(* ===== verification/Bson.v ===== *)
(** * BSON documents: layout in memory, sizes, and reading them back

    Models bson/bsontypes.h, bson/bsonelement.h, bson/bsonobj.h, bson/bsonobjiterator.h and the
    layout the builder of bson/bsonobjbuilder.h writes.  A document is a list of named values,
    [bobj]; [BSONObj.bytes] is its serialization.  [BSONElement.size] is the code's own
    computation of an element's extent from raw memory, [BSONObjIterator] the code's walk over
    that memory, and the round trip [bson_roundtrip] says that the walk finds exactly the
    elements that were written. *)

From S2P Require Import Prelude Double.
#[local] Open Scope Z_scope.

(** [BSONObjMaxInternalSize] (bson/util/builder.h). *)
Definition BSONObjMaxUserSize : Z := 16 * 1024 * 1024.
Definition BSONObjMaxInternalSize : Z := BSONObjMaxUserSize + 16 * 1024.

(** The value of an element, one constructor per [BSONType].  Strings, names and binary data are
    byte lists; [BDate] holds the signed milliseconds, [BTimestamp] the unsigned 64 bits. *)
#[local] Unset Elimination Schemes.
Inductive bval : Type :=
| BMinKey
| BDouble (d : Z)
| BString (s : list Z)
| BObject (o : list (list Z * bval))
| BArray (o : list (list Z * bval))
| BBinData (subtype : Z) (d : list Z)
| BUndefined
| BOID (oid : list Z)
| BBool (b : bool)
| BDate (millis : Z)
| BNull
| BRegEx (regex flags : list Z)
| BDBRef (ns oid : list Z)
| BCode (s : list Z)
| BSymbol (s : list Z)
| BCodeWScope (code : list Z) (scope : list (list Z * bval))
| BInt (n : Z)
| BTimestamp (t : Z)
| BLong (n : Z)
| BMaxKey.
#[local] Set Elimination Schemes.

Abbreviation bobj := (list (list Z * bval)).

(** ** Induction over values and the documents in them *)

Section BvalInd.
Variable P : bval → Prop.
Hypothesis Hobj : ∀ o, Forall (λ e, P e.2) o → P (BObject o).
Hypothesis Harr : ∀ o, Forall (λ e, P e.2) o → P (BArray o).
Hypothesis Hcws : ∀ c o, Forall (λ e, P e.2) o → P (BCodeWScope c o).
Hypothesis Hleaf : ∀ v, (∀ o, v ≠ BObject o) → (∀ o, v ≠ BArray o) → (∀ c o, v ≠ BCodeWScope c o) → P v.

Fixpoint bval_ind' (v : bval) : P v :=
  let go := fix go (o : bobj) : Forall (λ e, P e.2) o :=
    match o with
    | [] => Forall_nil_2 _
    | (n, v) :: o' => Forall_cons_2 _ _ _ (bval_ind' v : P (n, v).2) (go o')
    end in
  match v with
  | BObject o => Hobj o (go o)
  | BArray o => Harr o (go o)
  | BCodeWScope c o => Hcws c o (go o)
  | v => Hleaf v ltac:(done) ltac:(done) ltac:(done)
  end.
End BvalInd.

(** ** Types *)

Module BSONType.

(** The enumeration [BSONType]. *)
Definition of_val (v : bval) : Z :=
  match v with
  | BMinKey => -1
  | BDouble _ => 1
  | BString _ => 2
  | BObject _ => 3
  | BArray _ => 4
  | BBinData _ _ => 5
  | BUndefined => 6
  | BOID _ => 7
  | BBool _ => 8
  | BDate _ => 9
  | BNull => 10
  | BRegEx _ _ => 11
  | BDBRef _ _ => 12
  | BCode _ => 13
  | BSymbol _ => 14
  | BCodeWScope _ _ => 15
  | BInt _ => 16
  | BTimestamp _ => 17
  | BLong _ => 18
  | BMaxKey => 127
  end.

::::::

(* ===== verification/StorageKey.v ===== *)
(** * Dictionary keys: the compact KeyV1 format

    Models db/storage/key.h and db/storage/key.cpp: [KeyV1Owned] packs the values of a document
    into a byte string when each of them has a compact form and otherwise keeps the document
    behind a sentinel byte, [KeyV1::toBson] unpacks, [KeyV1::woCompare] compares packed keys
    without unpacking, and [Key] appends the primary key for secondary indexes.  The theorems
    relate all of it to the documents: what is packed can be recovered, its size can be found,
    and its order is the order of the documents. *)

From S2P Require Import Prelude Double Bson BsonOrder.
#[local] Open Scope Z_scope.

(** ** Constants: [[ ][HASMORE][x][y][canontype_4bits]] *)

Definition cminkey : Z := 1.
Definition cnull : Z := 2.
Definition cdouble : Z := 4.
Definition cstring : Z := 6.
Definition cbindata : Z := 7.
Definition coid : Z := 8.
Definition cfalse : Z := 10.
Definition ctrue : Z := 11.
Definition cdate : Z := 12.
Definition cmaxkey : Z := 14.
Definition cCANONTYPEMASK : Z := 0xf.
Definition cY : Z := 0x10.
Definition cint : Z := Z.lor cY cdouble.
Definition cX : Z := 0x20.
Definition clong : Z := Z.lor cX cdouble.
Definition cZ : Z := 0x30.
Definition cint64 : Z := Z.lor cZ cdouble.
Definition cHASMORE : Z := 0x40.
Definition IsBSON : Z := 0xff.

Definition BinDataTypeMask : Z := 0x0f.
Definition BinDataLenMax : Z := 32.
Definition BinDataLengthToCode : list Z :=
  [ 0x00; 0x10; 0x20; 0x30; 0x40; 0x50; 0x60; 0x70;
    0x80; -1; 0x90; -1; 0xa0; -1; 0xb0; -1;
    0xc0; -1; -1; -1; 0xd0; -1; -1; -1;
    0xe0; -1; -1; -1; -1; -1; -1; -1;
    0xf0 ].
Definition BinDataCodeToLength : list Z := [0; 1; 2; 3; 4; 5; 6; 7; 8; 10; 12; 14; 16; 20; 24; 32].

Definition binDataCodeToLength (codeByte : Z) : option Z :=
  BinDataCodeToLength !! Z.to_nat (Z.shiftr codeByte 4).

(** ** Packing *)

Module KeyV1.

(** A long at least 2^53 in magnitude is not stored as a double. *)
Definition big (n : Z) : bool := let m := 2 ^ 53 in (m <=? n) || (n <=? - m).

::::::

What you should do — Please copy the lines above from the line with "Fixpoint bval_ind' (v" up to and including the line with "End BvalInd.", exactly as written and with nothing else.

Solution for this task —
Fixpoint bval_ind' (v : bval) : P v :=
  let go := fix go (o : bobj) : Forall (λ e, P e.2) o :=
    match o with
    | [] => Forall_nil_2 _
    | (n, v) :: o' => Forall_cons_2 _ _ _ (bval_ind' v : P (n, v).2) (go o')
    end in
  match v with
  | BObject o => Hobj o (go o)
  | BArray o => Harr o (go o)
  | BCodeWScope c o => Hcws c o (go o)
  | v => Hleaf v ltac:(done) ltac:(done) ltac:(done)
  end.
End BvalInd.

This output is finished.